• Try it: Please quote exactly the lines below from the line containing "Lemma trail_last p0" to the line containing "from u = to", both lines included, and nothing else.

• Data section:

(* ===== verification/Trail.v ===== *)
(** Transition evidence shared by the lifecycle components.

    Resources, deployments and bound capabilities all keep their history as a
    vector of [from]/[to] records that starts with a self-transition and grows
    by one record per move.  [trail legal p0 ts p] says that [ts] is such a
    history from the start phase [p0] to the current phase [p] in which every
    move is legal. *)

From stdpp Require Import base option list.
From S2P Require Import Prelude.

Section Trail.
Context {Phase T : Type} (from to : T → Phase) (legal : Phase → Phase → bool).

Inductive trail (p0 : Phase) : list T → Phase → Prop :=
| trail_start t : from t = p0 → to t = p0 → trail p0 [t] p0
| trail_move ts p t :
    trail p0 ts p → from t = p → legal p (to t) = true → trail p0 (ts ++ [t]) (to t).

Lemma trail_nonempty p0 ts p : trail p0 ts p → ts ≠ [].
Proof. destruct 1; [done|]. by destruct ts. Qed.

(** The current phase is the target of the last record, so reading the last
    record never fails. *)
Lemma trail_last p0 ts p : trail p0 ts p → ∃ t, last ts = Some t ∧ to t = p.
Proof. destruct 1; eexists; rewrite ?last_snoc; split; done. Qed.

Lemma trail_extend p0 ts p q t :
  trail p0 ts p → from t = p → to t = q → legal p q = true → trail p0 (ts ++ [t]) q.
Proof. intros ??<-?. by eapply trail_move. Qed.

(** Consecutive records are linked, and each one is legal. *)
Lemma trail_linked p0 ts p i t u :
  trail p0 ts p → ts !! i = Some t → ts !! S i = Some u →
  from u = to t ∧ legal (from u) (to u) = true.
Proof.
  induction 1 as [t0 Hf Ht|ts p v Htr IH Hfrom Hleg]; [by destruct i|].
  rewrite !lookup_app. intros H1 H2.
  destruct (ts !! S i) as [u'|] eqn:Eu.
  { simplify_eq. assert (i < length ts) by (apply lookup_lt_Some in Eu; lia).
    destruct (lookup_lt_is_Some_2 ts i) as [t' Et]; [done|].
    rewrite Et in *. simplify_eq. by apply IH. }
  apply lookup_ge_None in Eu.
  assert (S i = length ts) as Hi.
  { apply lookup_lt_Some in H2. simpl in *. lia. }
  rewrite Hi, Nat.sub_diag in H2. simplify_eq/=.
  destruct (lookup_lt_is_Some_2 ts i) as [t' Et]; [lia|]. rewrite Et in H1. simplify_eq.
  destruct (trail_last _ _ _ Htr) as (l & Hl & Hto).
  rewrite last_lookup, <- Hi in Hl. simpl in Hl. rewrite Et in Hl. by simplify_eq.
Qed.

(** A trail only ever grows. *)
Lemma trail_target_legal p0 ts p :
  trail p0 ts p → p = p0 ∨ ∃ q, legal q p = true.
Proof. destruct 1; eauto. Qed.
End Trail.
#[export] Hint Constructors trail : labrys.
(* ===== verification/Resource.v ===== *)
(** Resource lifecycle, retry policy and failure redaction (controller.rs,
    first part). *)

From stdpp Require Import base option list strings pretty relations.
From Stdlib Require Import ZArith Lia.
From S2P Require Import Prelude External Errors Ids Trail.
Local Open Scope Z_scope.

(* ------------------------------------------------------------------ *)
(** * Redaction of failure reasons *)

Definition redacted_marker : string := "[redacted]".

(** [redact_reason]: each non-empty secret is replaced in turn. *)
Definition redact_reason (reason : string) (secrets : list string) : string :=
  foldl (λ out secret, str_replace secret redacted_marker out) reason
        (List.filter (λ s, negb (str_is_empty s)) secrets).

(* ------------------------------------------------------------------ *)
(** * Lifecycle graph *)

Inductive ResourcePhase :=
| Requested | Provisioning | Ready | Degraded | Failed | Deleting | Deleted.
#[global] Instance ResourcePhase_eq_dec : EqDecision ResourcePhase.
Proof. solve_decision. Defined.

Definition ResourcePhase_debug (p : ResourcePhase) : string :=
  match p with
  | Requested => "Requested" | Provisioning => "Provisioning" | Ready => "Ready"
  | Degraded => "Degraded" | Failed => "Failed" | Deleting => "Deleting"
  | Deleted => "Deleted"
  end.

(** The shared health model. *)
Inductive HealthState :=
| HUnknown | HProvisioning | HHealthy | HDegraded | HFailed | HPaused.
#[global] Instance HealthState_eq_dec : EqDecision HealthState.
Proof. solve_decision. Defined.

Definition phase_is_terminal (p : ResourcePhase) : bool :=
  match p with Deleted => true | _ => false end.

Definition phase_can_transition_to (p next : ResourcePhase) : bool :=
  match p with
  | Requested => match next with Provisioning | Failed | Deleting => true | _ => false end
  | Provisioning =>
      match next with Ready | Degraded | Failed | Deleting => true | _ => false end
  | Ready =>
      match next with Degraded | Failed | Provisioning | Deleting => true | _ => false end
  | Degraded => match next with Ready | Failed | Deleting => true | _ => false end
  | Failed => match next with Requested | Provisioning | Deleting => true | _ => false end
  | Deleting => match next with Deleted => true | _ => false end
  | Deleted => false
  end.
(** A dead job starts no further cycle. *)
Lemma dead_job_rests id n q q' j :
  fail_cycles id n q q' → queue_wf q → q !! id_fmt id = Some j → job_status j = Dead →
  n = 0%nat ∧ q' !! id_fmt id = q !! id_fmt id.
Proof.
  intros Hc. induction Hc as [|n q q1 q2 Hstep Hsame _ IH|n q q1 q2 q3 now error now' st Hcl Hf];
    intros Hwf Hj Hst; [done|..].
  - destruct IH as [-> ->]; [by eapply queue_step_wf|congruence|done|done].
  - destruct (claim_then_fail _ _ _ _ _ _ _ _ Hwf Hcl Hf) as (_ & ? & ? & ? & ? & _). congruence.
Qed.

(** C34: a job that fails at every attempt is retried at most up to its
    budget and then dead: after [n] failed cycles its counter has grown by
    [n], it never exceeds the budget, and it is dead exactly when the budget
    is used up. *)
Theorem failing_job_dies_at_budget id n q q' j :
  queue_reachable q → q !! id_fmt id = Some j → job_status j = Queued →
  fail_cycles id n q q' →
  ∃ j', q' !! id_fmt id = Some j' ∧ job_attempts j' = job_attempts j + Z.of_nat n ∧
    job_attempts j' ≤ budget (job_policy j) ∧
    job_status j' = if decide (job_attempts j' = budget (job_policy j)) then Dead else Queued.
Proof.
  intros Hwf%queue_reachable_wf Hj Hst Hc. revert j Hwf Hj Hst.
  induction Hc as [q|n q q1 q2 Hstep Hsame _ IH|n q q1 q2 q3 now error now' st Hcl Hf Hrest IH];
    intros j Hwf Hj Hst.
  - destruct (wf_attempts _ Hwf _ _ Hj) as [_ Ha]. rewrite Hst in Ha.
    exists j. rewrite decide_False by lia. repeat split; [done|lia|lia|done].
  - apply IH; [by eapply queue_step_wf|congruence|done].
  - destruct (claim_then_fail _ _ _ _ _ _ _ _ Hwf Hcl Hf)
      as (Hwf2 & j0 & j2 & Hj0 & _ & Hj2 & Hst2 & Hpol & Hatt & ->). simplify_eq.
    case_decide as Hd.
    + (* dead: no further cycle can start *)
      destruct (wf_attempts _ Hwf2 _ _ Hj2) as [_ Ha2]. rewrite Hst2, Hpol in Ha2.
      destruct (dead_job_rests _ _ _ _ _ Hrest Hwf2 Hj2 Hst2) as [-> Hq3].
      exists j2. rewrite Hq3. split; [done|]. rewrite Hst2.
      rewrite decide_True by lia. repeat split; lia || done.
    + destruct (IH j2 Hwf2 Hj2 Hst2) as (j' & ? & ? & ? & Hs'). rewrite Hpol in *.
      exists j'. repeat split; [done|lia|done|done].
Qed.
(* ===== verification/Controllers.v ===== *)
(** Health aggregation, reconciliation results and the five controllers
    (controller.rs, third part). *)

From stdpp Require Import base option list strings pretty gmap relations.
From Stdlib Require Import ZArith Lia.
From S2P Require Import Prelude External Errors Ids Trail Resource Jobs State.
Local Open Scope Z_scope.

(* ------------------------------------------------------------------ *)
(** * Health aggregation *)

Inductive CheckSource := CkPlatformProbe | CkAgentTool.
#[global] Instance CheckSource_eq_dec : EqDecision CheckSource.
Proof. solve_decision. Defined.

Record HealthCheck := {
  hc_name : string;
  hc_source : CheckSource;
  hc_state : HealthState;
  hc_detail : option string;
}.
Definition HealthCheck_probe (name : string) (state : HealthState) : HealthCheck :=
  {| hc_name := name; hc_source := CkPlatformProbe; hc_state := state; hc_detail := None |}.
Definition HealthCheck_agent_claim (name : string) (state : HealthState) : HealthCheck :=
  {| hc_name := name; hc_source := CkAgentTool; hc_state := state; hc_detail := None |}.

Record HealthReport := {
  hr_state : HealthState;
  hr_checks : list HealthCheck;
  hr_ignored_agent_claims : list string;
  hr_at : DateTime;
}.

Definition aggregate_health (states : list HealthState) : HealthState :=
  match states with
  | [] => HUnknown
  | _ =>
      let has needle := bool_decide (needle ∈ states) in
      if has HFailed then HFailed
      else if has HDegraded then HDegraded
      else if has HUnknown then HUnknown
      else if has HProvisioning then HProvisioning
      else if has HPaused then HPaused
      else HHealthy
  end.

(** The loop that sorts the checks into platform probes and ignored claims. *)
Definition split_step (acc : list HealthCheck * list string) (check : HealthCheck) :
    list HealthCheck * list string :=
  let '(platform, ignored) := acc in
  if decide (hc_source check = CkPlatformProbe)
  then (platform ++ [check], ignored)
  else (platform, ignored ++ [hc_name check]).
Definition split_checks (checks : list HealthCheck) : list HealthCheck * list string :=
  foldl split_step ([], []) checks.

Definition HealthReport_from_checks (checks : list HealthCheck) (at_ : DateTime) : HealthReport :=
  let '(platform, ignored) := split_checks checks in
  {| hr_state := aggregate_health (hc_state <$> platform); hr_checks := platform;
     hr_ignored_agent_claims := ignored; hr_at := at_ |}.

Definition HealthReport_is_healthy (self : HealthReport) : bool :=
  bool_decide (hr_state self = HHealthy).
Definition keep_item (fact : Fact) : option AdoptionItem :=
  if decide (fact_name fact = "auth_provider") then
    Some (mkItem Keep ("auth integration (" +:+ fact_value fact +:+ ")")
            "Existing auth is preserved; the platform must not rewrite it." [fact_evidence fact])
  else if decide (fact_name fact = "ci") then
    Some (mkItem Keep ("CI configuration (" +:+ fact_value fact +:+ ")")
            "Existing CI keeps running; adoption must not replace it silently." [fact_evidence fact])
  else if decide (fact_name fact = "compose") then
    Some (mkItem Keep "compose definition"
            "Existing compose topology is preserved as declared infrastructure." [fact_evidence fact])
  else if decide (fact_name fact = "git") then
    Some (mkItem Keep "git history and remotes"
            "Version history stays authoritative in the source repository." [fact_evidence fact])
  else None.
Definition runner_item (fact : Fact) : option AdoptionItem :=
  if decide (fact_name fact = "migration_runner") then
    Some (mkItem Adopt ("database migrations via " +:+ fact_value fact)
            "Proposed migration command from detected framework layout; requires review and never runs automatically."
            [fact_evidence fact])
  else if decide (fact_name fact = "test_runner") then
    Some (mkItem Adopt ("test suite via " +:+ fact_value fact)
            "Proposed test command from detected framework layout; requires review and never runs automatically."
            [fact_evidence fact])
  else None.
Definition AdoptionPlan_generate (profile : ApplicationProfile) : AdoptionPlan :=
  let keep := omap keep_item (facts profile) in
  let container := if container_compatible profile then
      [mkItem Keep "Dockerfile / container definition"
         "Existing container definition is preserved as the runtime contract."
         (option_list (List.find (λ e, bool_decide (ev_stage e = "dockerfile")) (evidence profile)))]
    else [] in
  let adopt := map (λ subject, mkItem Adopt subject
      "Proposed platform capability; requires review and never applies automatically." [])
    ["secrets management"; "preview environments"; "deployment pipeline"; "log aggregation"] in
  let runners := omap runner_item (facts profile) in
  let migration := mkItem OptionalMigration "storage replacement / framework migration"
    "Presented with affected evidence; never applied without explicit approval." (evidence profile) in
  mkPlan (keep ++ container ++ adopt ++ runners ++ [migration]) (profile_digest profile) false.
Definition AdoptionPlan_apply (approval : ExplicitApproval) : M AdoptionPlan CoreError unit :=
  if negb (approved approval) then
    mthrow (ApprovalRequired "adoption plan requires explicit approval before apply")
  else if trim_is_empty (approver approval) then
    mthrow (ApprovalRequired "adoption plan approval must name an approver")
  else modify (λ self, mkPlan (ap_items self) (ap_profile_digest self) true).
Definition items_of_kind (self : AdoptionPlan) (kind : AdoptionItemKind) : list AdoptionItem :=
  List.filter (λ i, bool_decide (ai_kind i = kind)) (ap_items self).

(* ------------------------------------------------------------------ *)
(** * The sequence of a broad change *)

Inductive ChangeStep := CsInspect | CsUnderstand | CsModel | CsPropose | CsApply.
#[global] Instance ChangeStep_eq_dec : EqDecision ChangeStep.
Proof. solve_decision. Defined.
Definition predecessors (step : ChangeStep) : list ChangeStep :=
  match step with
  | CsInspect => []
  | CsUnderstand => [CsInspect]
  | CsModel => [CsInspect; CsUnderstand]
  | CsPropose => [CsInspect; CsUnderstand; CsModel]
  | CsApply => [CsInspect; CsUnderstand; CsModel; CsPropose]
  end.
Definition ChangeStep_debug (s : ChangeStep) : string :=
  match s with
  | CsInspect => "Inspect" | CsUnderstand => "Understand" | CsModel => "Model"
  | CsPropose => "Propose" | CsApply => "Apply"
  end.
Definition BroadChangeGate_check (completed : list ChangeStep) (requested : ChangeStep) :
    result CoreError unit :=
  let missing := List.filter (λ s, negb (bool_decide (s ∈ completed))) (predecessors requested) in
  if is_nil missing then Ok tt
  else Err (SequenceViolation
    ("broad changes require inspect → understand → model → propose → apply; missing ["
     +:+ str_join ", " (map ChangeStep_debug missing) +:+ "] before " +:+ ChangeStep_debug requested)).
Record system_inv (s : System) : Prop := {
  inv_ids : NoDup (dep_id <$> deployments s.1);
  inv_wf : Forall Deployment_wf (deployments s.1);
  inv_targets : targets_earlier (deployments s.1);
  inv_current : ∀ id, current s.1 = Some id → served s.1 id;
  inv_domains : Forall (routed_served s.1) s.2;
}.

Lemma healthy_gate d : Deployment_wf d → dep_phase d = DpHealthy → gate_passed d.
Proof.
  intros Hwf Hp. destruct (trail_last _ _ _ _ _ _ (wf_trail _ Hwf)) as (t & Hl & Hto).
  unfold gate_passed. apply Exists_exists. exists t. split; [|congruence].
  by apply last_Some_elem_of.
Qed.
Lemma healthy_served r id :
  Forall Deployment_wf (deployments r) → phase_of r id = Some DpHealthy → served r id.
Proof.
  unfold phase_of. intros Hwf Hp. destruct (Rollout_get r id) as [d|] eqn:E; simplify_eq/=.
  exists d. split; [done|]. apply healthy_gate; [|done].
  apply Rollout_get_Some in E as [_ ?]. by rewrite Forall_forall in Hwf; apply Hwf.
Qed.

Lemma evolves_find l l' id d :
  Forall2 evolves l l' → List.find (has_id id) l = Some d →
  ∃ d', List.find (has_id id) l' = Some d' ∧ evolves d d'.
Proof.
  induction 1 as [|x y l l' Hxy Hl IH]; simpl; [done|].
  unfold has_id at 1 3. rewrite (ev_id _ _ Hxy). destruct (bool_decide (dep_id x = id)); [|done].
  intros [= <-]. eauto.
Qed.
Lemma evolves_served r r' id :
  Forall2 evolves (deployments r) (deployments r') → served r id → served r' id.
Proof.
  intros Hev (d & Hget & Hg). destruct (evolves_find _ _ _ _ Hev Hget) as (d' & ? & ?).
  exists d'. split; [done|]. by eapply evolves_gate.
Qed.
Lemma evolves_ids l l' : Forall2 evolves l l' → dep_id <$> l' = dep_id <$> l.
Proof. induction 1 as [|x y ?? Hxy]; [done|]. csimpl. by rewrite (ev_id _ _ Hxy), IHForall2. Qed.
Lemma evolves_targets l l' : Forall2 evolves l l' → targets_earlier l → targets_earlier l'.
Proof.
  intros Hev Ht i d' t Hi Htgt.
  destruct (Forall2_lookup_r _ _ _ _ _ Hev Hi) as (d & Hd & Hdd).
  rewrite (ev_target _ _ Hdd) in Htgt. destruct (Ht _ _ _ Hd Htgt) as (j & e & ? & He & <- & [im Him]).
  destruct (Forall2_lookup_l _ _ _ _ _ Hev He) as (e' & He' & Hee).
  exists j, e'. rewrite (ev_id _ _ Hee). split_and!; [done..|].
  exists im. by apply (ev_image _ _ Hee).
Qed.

• Final answer:
Lemma trail_last p0 ts p : trail p0 ts p → ∃ t, last ts = Some t ∧ to t = p.
Proof. destruct 1; eexists; rewrite ?last_snoc; split; done. Qed.

Lemma trail_extend p0 ts p q t :
  trail p0 ts p → from t = p → to t = q → legal p q = true → trail p0 (ts ++ [t]) q.
Proof. intros ??<-?. by eapply trail_move. Qed.

(** Consecutive records are linked, and each one is legal. *)
Lemma trail_linked p0 ts p i t u :
  trail p0 ts p → ts !! i = Some t → ts !! S i = Some u →
  from u = to t ∧ legal (from u) (to u) = true.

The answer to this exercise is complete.